Por último, recojo para terminar otro efecto de la fidelidad con la apertura del cielo, la creación de una relación con la alteridad, no sé si novedosa o simplemente apropiada, que redefine el concepto de amistad y de comunidad. Dejará de ello dos libros mayores, La amistad y La comunidad inconfesable. No entraré en ello porque el tema es muy amplio, tan solo destacar la manera de darle la vuelta por completo a la soledad infantil inicial. Siendo fiel a la noche Blanchot deriva hacia una escritura en comunidad, tejiendo, como veremos, un lazo realmente extraordinario. Leeré tan solo dos pequeños fragmentos de la paradójica intimidad en la distancia, la presencia en la ausencia. Después de Levinas y de Bataille será Dionys Mascolo el tercer gran amigo de Blanchot. En realidad, decir Mascolo es decir el grupo de la calle Saint Benoît, el grupo que se juntaba en casa de Marguerite Duras, Robert Antelme, el autor de La especie humana, Louis-René des Fôrets, etc.

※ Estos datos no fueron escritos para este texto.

Lemma length_filter_complement {A} (P1 P2 : A → Prop)
    `{∀ x, Decision (P1 x)} `{∀ x, Decision (P2 x)} (xs : list A) :
  (∀ x, P2 x ↔ ¬ P1 x) →
  (length (filter P1 xs) + length (filter P2 xs))%nat = length xs.
Proof.
  intros Hcompl. induction xs as [|x xs IH]; [done|].
  rewrite !filter_cons.
  destruct (decide (P1 x)) as [Hx|Hx], (decide (P2 x)) as [Hx'|Hx'];
    simpl; try lia.
  - by apply Hcompl in Hx'.
  - by apply Hcompl in Hx.
Qed.

(** of items with distinct indices, at most [size liked] are liked *)
Lemma length_filter_liked l liked :
  NoDup l.*1 → (length (filter (λ r, r.1 ∈ liked) l) ≤ size liked)%nat.
Proof.
  intros Hnd.
  assert (NoDup (filter (λ r, r.1 ∈ liked) l).*1) as Hnd'.
  { apply (sublist_NoDup _ _ Hnd), fmap_sublist, sublist_filter. }
  rewrite <- (length_fmap fst), <- (size_list_to_set (C := gset nat)) by done.
  apply subseteq_size. intros i.
  rewrite elem_of_list_to_set, list_elem_of_fmap.
  intros (r & -> & Hr). by apply list_elem_of_filter in Hr as [? _].
Qed.

Lemma length_filter_not_liked l liked :
  NoDup l.*1 →
  (length l - size liked ≤ length (filter (λ r, r.1 ∉ liked) l))%nat.
Proof.
  intros Hnd. pose proof (length_filter_liked l liked Hnd).
  pose proof (length_filter_complement (λ r : nat * Q, r.1 ∈ liked)
                (λ r : nat * Q, r.1 ∉ liked) l) as Hc.
  rewrite <- Hc by done. lia.
Qed.

Lemma filter_not_liked_enumerate (scores : list Q) (history : list nat) :
  length (filter (λ r : nat * Q, r.1 ∉ (list_to_set history : gset nat))
            (enumerate scores))
  = length (filter (λ i, i ∉ history) (seq 0 (length scores))).
Proof.
  rewrite <- enumerate_indices, filter_fmap_fst, length_fmap.
  f_equal. apply list_filter_iff. intros r. simpl.
  by rewrite elem_of_list_to_set.
Qed.
End recommendation.

(** C6: the items recommended to a user are none of those the user has
    bought, and when at least N items remain after leaving those out,
    exactly N are returned. *)
Theorem recommend_excludes_history (model : als_model) (u : nat)
    (user_items : sparse_matrix) (N : nat) :
  (u < length (user_factors model))%nat →
  (u < (shape user_items).1)%nat →
  ∃ history res,
    row_indices user_items u = Ok history ∧
    recommend model u user_items N = Ok res ∧
    (∀ r, r ∈ res → r.1 ∉ history) ∧
    NoDup res.*1 ∧
    (∀ r, r ∈ res → (r.1 < length (item_factors model))%nat) ∧
    ((N ≤ length (filter (λ i, i ∉ history)
                    (seq 0 (length (item_factors model)))))%nat →
     length res = N).
Proof.
  intros Hu Hrow.
  destruct (lookup_lt_is_Some_2 _ _ Hu) as [user Huser].
  unfold recommend. rewrite Huser. simpl.
  unfold row_indices. rewrite decide_True by done. simpl.
  set (history := (λ e : nat * nat * Z, e.1.2) <$> _).
  set (liked := list_to_set history : gset nat).
  set (scores := dot user <$> item_factors model).
  set (all := enumerate scores).
  set (count := (N + size liked)%nat).
  assert (length scores = length (item_factors model)) as Hlen
    by apply length_fmap.
  assert (all.*1 = seq 0 (length scores)) as Hall by apply enumerate_indices.
  assert (length all = length scores) as Hlall by apply length_imap.
  set (best := if decide (count < length scores)%nat
               then sorted_by_score (argpartition_top count scores)
               else sorted_by_score all).
  set (nonliked := length (filter (λ i, i ∉ history) (seq 0 (length scores)))).
  assert (NoDup all.*1) as Hnd_all by (rewrite Hall; apply NoDup_seq).
  assert (NoDup best.*1
          ∧ (∀ r, r ∈ best → r ∈ all)
          ∧ (N `min` nonliked ≤ length (filter (λ r, r.1 ∉ liked) best))%nat)
    as (Hnd & Hin & Hcount).
  { unfold best. destruct (decide (count < length scores)%nat) as [Hlt|Hge].
    - unfold argpartition_top. fold all.
      remember (take count (sorted_by_score all)) as T eqn:HeqT.
      assert (T `sublist_of` sorted_by_score all) as HT
        by (rewrite HeqT; apply sublist_take).
      assert (NoDup T.*1) as HndT.
      { eapply sublist_NoDup; [|by apply fmap_sublist].
        by rewrite sorted_by_score_Permutation. }
      assert (length T = count) as HlT.
      { rewrite HeqT, length_take_le; [done|].
        rewrite (Permutation_length (sorted_by_score_Permutation all)). lia. }
      split; [by rewrite sorted_by_score_Permutation|]. split.
      + intros r. rewrite sorted_by_score_Permutation. intros Hr.
        rewrite <- (sorted_by_score_Permutation all).
        by eapply elem_of_sublist.
      + rewrite sorted_by_score_Permutation.
        pose proof (length_filter_not_liked T liked HndT). unfold count in HlT.
        lia.
    - split; [by rewrite sorted_by_score_Permutation|]. split.
      + intros r. by rewrite sorted_by_score_Permutation.
      + rewrite sorted_by_score_Permutation. unfold all, liked, nonliked.
        rewrite filter_not_liked_enumerate. lia. }
  exists history, (take N (filter (λ rec : nat * Q, rec.1 ∉ liked) best)).
  split; [done|]. split; [done|].
  assert (take N (filter (λ rec : nat * Q, rec.1 ∉ liked) best) `sublist_of` best)
    as Hres by (etrans; [apply sublist_take | apply sublist_filter]).
  split; [|split; [|split]].
  - intros r Hr. apply subseteq_take, list_elem_of_filter in Hr as [Hr _].
    unfold liked in Hr. by rewrite elem_of_list_to_set in Hr.
  - eapply sublist_NoDup; [exact Hnd | by apply fmap_sublist].
  - intros r Hr. rewrite <- Hlen.
    assert (r.1 ∈ all.*1) as Hr1.
    { apply list_elem_of_fmap. exists r. split; [done|].
      apply Hin. by eapply elem_of_sublist. }
    rewrite Hall in Hr1. apply elem_of_seq in Hr1. lia.
  - rewrite <- Hlen. fold nonliked. intros HN.
    rewrite length_take_le; [done | lia].
Qed.

Lemma recommend_excludes_history_witness :
  ∃ history res,
    row_indices (user_product_matrix Sample.globals) 1 = Ok history ∧
    recommend Sample.model 1 (user_product_matrix Sample.globals) 1 = Ok res ∧
    (∀ r, r ∈ res → r.1 ∉ history) ∧
    NoDup res.*1 ∧
    (∀ r, r ∈ res → (r.1 < length (item_factors Sample.model))%nat) ∧
    ((1 ≤ length (filter (λ i, i ∉ history)
                    (seq 0 (length (item_factors Sample.model)))))%nat →
     length res = 1%nat).
Proof.
  apply (recommend_excludes_history Sample.model 1
           (user_product_matrix Sample.globals) 1); vm_compute; lia.
Defined.

Example recommend_sample :
  recommend Sample.model 1 (user_product_matrix Sample.globals) 1
  = Ok [(0%nat, 1%Q)].
Proof. by vm_compute. Qed.

(** * Further properties of the notebook's functions *)

(** ** Recall: range and extremes *)

Section recall_range.
Implicit Types actual pred : list Z.

Lemma recall_score_fraction actual pred :
  actual ≠ [] →
  ∃ k n : Z,
    k = Z.of_nat (size ((list_to_set actual : gset Z) ∩ list_to_set pred)) ∧
    n = Z.of_nat (size (list_to_set actual : gset Z)) ∧
    0 ≤ k ≤ n ∧ 0 < n ∧
    recall_score actual pred = (inject_Z k / inject_Z n)%Q.
Proof.
  intros Hne. eexists _, _. split; [done|]. split; [done|].
  pose proof (size_pos_of_nonempty actual Hne) as Hpos.
  assert (size ((list_to_set actual : gset Z) ∩ list_to_set pred)
          ≤ size (list_to_set actual : gset Z))%nat as Hle.
  { apply subseteq_size. intros x. rewrite elem_of_intersection. tauto. }
  split; [lia|]. split; [lia|]. by apply recall_score_nonempty.
Qed.

Lemma Qdiv_inject_eq (k n c : Z) :
  0 < n → (inject_Z k / inject_Z n == inject_Z c)%Q ↔ k = c * n.
Proof.
  intros Hn.
  assert (¬ (inject_Z n == 0)%Q) as Hn0.
  { change 0%Q with (inject_Z 0). rewrite inject_Z_injective. lia. }
  rewrite <- inject_Z_injective, inject_Z_mult. split.
  - intros Heq. rewrite <- Heq. unfold Qdiv.
    rewrite <- Qmult_assoc, (Qmult_comm (/ inject_Z n)), Qmult_inv_r by done.
    by rewrite Qmult_1_r.
  - intros Heq. rewrite Heq. by apply Qdiv_mult_l.
Qed.

(** the recall is a fraction between 0 and 1 *)
Theorem recall_score_bounds actual pred :
  (0 <= recall_score actual pred)%Q ∧ (recall_score actual pred <= 1)%Q.
Proof.
  destruct actual as [|a actual]; [by split|].
  destruct (recall_score_fraction (a :: actual) pred) as (k & n & _ & _ & Hk & Hn & ->);
    [done|].
  assert (0 < inject_Z n)%Q as HnQ
    by (change 0%Q with (inject_Z 0); rewrite <- Zlt_Qlt; lia).
  split.
  - apply Qle_shift_div_l; [done|]. rewrite Qmult_0_l.
    change 0%Q with (inject_Z 0). rewrite <- Zle_Qle. lia.
  - apply Qle_shift_div_r; [done|]. rewrite Qmult_1_l.
    rewrite <- Zle_Qle. lia.
Qed.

A finales de 1969 le escribe Dionys Mascolo a Blanchot:

“Siento que es preciso que le diga, faltando al pudor que tan bien sabe usted imponer a todo lo que le afecta, y a pesar de toda la pobreza de las palabras que se presentan, lo a menudo que me ha atrapado el sentimiento de la suerte extraordinaria que era ser su amigo, hasta qué punto, con sólo eso, no estaba ya permitido quejarse; y no bastaría con decir que usted constantemente nos ha ayudado a vivir: lo maravilloso, que se añade a ello, es que nunca nos ha ayudado tranquilizando, al contrario. Se lo decía así a Robert hace algunos días. Compartir con usted el desamparo es una dicha. Ir al fracaso, si es con usted, no es fracasar. Algunas veces he pensado que de acuerdo con usted no debería ser difícil morir. Observe que me vería arrastrado a decir algo de lo desconocido que puede haber en la amistad misma, o lo que hay en ella que es más fuerte que ella. Perdón.”

Blanchot le responde:

“Recibo su carta pensando que soy yo quien se la envía, a usted, a Robert”, y pasa a continuación a recordar que la palabra amistad fue Bataille quien se la dio. Y, añadimos nosotros, Blanchot se la devolvió en forma de libro tras la muerte de Bataille, entrando así en verdadera comunicación, la de la escritura.